Not only does this clip include audio, according to the National Film and Sound Archive of Australia (NFSA), the newsreel is the last known footage of the Tasmanian tiger.

Unseen by the public for 85 years, the clip has now been digitised in 4K and released online, to remember these enigmatic animals by.

As far as we know, this is the last time Benjamin or any other thylacine was caught moving on camera.

Even though the species has been gone for many decades, people are always holding out hope - if only for more lost audiovisuals documenting these creatures. In this case, members of the archive say they "remain optimistic that further footage may well surface in other collections."

The only videos of Tasmanian tigers so far were taken at zoos in Australia and London, but thylacines were sent to many parts of the world even after the arrival of this particular Cook film.

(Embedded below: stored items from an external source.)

Lemma agents_distinct : NoDup (map ag_name agents).
Proof. apply (bool_decide_unpack _). vm_compute. exact I. Qed.

(** The calls: a delivery is planned and taken, one create comes back, another delivery is planned. *)
Definition planning (y : system) : call := Plans checks ∅ (length (l_heap (y_lim y))).
Definition calls : list call := [planning sys_init; Settles; Settles].

Lemma step1 : sys_call (planning sys_init) sys_init y1.
Proof.
  eapply sys_call_eq; [apply (sys_plan checks None [item] 5 sys_init)|vm_compute; reflexivity]; [done|vm_compute; done|].
  constructor; [exact agents_distinct|constructor].
Qed.

Lemma step2 : sys_call Settles y1 y2.
Proof.
  assert (y1 = MkSystem (fst first) ([] ++ taken :: []) []) as -> by (vm_compute; reflexivity).
  eapply sys_call_eq; [apply (sys_take (fst first) [] taken [] [] event "")|vm_compute; reflexivity].
Qed.

Lemma key_free : free_key (y_lim y2) "web/a-1".
Proof. split; vm_compute; reflexivity. Qed.

Lemma step3 : sys_call Settles y2 y3.
Proof.
  assert (y2 = MkSystem (y_lim y2) [] ([] ++ 0%nat :: [1%nat])) as -> by (vm_compute; reflexivity).
  eapply sys_call_eq; [apply (sys_started (y_lim y2) [] [] 0 [1%nat] "web/a-1"); intros _; exact key_free|].
  vm_compute; reflexivity.
Qed.

Lemma step4 : sys_call (planning y3) y3 y4.
Proof.
  eapply sys_call_eq; [apply (sys_plan checks None [item] 6 y3)|vm_compute; reflexivity]; [done|vm_compute; done|].
  constructor; [exact agents_distinct|constructor].
Qed.

Lemma calls_y3 : history sys_call calls sys_init y3.
Proof. eapply history_cons; [exact step1|]. eapply history_cons; [exact step2|]. eapply history_cons; [exact step3|]. constructor. Qed.

Lemma calls_y4 : history sys_call (calls ++ [planning y3]) sys_init y4.
Proof. eapply history_snoc; [exact calls_y3|exact step4]. Qed.

Lemma reach_y3 : rtc sys_step sys_init y3.
Proof. eapply history_steps, calls_y3. Qed.

Lemma reach_y4 : rtc sys_step sys_init y4.
Proof. eapply history_steps, calls_y4. Qed.


Lemma limiter_counts_are_true_witness :
  creating (y_lim y4) "prod" = 1 /\ todo y4 = [1%nat] /\
  (forall cl, cl <> "" -> creating (y_lim y4) cl = Z.of_nat (length (filter (fun p => r_cluster (run (y_lim y4) p) = cl) (todo y4)))).
Proof.
  split; [vm_compute; reflexivity|]. split; [vm_compute; reflexivity|].
  apply (limiter_counts_are_true y4 reach_y4).
Defined.

Lemma plan_accounts_for_agents_witness :
  let r := planLocked checks ∅ "web" on_push agents 6 (y_lim y3) in
  pl_queued (snd r) = [2; 3]%nat /\ pl_refused (snd r) = [("lost", WGone "gone")] /\ plan_accounts checks ∅ agents (y_lim y3) (fst r) (snd r).
Proof.
  split; [vm_compute; reflexivity|]. split; [vm_compute; reflexivity|].
  apply (plan_accounts_for_agents y3 checks ∅ "web" on_push agents 6 reach_y3); [done|vm_compute; reflexivity|exact agents_distinct].
Defined.

End LimiterExamples.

"While the NFSA holds preservation film copies of much of the known surviving footage of the thylacine, the search continues," a press release from the archive reads.

"Remaining to be uncovered are footage of a thylacine in colour, roaming in the wild or – most hopefully – film with location sound that reveals any sound made by the animal."

Such footage would give us unprecedented insight into this now extinct carnivore, which we know so little about. Now, unfortunately, our chance to marvel at Benjamin in real life has long passed us by, although some scientists have been attempting to sequence the species' genes and reconstruct their brains.

Nothing will ever match the real thing, though. Watching Cook's short clip, it's hard to not feel like shaking the zoo-goers like they are shaking Benjamin's cage.

In the background, the narrator can be heard explaining that the Tasmanian tiger "is now very rare, being forced out of its natural habitat by the march of civilisation."

Perhaps Benjamin's story is something we can still learn from today.